Efficient Dynamic Allocation with Uncertain Valuations

40 Pages Posted: 12 Jan 2006

See all articles by Abhishek Bapna

Abhishek Bapna

Stanford University - Department of Management Science & Engineering

Thomas A. Weber

Ecole Polytechnique Federale de Lausanne - MTEI

Date Written: December 2005

Abstract

In this paper we consider the problem of efficiently allocating a given resource or object repeatedly over time. The agents, who may temporarily receive access to the resource, learn more about its value through its use. When the agents' beliefs about their valuations at any given time are public information, this problem reduces to the classic multi-armed bandit problem, the solution to which is obtained by determining a Gittins index for every agent. In the setting we study, agents observe their valuations privately, and the efficient dynamic resource allocation problem under asymmetric information becomes a problem of truthfully eliciting every agent's Gittins index. We introduce two bounding mechanisms, under which agents announce types corresponding to Gittins indices either at least as high or at most as high as their true Gittins indices. Using an announcement-contingent affine combination of the bounding mechanisms it is possible to implement the efficient dynamic allocation policy. We provide necessary and sufficient conditions for global Bayesian incentive compatibility, guaranteeing a truthful efficient allocation of the resource. Using essentially the same method it is possible to approximately implement truthful mechanisms corresponding to a large variety of surplus distribution objectives the principal might have, for instance a dynamic second-price Gittins index auction, which maximizes the principal's revenue subject to implementing an efficient allocation policy.
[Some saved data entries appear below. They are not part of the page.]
(** * gowaveform: sample aggregation and loudness reduction

    A shallow embedding of [waveform/waveform.go] and
    [waveform/calculations.go], and the properties of the bucket
    partitioner, the loudness calculators, the fork-join executor and the
    waveform holder that the specification states.

    Modelling conventions.
    - Go's [int] is the 64-bit two's-complement integer: a [Z] together with
      the wrap-around [Int.wrap] applied after each arithmetic operation.
    - Go's [float64] is the kernel's binary64 [float]: every operation is
      rounded to nearest-even on its own, as the compiler emits it when it
      does not fuse a multiplication with an addition.
    - A run-time panic (index out of range, negative [make], nil
      dereference, division by zero) is the result [None].
    - [[]int16] is a [list Z]; the predicate [int16_slice] says that every
      element is in the range of the type.
    - A pointer that may be nil is an [option]; no modelled function writes
      through a [*Config], so the pointee is held by value. *)

From Stdlib Require Import ZArith Lia List Bool String Floats.
From Stdlib Require Uint63.
From stdpp Require Import base list.
Import ListNotations.

Local Open Scope Z_scope.
#[local] Set Warnings "-inexact-float".

(** ** Go's [int] *)

Module Int.

Definition min_int : Z := - 2 ^ 63.
Definition max_int : Z := 2 ^ 63 - 1.

Definition wrap (z : Z) : Z := (z + 2 ^ 63) mod 2 ^ 64 - 2 ^ 63.

Definition in_range (z : Z) : Prop := min_int <= z <= max_int.

Definition add (x y : Z) : Z := wrap (x + y).
Definition sub (x y : Z) : Z := wrap (x - y).
Definition mul (x y : Z) : Z := wrap (x * y).

(** [x / y]: truncated division, a panic when the divisor is zero. *)
Definition div (x y : Z) : option Z :=
  if y =? 0 then None else Some (wrap (Z.quot x y)).

Lemma wrap_id z : in_range z -> wrap z = z.
Proof.
  unfold in_range, min_int, max_int, wrap. intros H.
  rewrite Z.mod_small by lia. lia.
Qed.

Lemma wrap_in_range z : in_range (wrap z).
Proof.
  unfold in_range, min_int, max_int, wrap.
  pose proof (Z.mod_pos_bound (z + 2 ^ 63) (2 ^ 64) ltac:(lia)). lia.
Qed.

End Int.

(** [len(s)] *)
Definition len {A} (s : list A) : Z := Z.of_nat (length s).

(** ** Go's [float64] *)

Module F64.

Local Open Scope float_scope.

(** [float64(n)] for an integer [n]: the nearest binary64 value. *)
Definition of_int (n : Z) : float :=
  SF2Prim (binary_normalize prec emax n 0 false).

Definition sign_bit (s : bool) : Z := if s then 2 ^ 63 else 0.

(** The reinterpretation of the float64 [x] as a uint64 (the cast
    through [unsafe.Pointer]): the IEEE-754 bit pattern of [x].
    The kernel's floats have one NaN; it is given the bits of Go's
    [math.NaN()]. *)
Definition bits (x : float) : Z :=
  match Prim2SF x with
  | S754_zero s => sign_bit s
  | S754_infinity s => (sign_bit s + 0x7FF0000000000000)%Z
  | S754_nan => 0x7FF8000000000001%Z
  | S754_finite s m e =>
      if (Z.pos m <? 2 ^ 52)%Z
      then (sign_bit s + Z.pos m)%Z
      else (sign_bit s + (e + 1075) * 2 ^ 52 + (Z.pos m - 2 ^ 52))%Z
  end.

(** The reinterpretation of the uint64 [i] as a float64. *)
Definition frombits (i : Z) : float :=
  let s := Z.testbit i 63 in
  let e := ((i / 2 ^ 52) mod 2 ^ 11)%Z in
  let frac := (i mod 2 ^ 52)%Z in
  SF2Prim
    (if (e =? 0)%Z then
       if (frac =? 0)%Z then S754_zero s
       else S754_finite s (Z.to_pos frac) (-1074)
     else if (e =? 2047)%Z then
       if (frac =? 0)%Z then S754_infinity s else S754_nan
     else S754_finite s (Z.to_pos (frac + 2 ^ 52)) (e - 1075)).
(** X5: for a time that is not negative, [getFormattedTime()] is a numeral
    with two decimals that reads back as [n / 100], [n] being the integer
    nearest to a hundred times the current time: the display is off by at
    most half a hundredth of a second. *)
Theorem X5_formatted_time_reads_back (c : t) :
  0 <= currentTime c ->
  exists n : N,
    readFixed (getFormattedTime c) = Some (n, 2%nat) /\
    Qabs (inject_Z (Z.of_N n) - currentTime c * 100) <= 1 # 2.
Proof.
  intros H. unfold getFormattedTime.
  rewrite (toFixed_nonneg 2 _ _ H (Qeq_refl _)).
  change (inject_Z (pow10 2)) with 100.
  exists (Z.to_N (roundHalfUp (currentTime c * 100))).
  split; [apply readFixed_placePoint|].
  rewrite Z2N.id; [apply roundHalfUp_near|].
  unfold roundHalfUp. change 0%Z with (Qfloor 0). apply Qfloor_resp_le. lra.
Qed.

Lemma X5_formatted_time_reads_back_witness :
  0 <= currentTime (update 3345 (start 1000 0 new)) /\
  getFormattedTime (update 3345 (start 1000 0 new)) = "2.35"%string /\
  exists n : N,
    readFixed (getFormattedTime (update 3345 (start 1000 0 new)))
    = Some (n, 2%nat).
Proof.
  assert (H : 0 <= currentTime (update 3345 (start 1000 0 new)))
    by (vm_compute; discriminate).
  destruct (X5_formatted_time_reads_back _ H) as (n & Hn & _).
  split; [exact H|]. split; [reflexivity|]. now exists n.
Defined.

End ConductorMore.

(** ** The manager over any sequence of calls *)

Section ManagerInvariants.
Import NoteManager.

Lemma runs_invariant (P : t -> Prop) :
  (forall c m, P m -> P (run c m)) ->
  forall cs m, P m -> P (runs cs m).
Proof.
  intros Hstep cs. unfold runs.
  induction cs as [|c cs IH]; intros m H; simpl; [exact H|].
  apply IH, Hstep, H.
Qed.

Lemma runs_app (cs1 cs2 : list call) (m : t) :
  runs (cs1 ++ cs2) m = runs cs2 (runs cs1 m).
Proof. unfold runs. apply fold_left_app. Qed.

Lemma statsInv_same (m m' : t) : stats4 m' = stats4 m -> statsInv m -> statsInv m'.
Proof.
  unfold stats4, statsInv, weighted. intros [= Hs Hc Hm Hj].
  now rewrite Hs, Hc, Hm, Hj.
Qed.

Lemma statsInv_addJudgment (j : Judgment) (m : t) :
  statsInv m -> statsInv (addJudgment j m).
Proof.
  unfold statsInv, weighted. intros (Hs & Hc & Hm).
  destruct j; unfold addJudgment; simpl;
    try (destruct (N.ltb_spec (maxCombo m) (combo m + 1)); simpl);
    rewrite Hs; repeat split; lia.
Qed.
Keywords: Dynamic Mechanism Design, Multi-Armed Bandit Problem, Gittins Index, Direct Revelation Mechanisms

JEL Classification: D42, D44, D82, D83

Suggested Citation

Bapna, Abhishek and Weber, Thomas A., Efficient Dynamic Allocation with Uncertain Valuations (December 2005). Available at SSRN: https://ssrn.com/abstract=874770 or http://dx.doi.org/10.2139/ssrn.874770

Abhishek Bapna

Stanford University - Department of Management Science & Engineering ( email )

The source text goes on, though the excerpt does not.